---------- DATASET RECORDS
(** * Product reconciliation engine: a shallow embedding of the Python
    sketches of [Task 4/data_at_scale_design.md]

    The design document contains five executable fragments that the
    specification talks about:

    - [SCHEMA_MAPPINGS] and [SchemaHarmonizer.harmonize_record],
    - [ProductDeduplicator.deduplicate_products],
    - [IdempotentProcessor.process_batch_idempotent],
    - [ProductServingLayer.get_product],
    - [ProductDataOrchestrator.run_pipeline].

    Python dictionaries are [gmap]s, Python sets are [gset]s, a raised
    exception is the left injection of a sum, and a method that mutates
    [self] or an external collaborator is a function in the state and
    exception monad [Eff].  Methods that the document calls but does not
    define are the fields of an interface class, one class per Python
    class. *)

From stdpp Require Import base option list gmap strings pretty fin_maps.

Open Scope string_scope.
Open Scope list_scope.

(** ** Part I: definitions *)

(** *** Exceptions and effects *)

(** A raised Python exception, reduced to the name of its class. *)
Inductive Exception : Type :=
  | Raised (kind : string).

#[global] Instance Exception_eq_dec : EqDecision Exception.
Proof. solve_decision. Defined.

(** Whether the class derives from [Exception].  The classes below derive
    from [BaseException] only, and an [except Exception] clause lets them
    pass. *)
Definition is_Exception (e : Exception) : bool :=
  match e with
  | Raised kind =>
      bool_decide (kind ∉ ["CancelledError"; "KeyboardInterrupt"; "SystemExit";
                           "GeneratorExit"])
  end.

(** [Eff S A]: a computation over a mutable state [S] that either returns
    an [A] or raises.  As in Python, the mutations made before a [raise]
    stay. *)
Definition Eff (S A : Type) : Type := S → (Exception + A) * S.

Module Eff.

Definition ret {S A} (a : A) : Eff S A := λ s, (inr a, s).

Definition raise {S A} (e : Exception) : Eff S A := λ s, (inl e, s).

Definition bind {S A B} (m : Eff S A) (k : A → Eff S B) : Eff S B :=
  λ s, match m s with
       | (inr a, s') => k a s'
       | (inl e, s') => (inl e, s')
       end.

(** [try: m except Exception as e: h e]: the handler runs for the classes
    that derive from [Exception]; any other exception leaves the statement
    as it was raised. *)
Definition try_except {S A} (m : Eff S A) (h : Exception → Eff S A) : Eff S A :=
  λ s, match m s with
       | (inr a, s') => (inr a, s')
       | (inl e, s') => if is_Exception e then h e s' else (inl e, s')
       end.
--------------------
**WHAT YOU NEED TO DO:**
Wherever the word "kind" turns up in the records above, copy the line that holds it.

**RESULT OF THE EXERCISE:**
  | Raised (kind : string).
  | Raised kind =>
      bool_decide (kind ∉ ["CancelledError"; "KeyboardInterrupt"; "SystemExit";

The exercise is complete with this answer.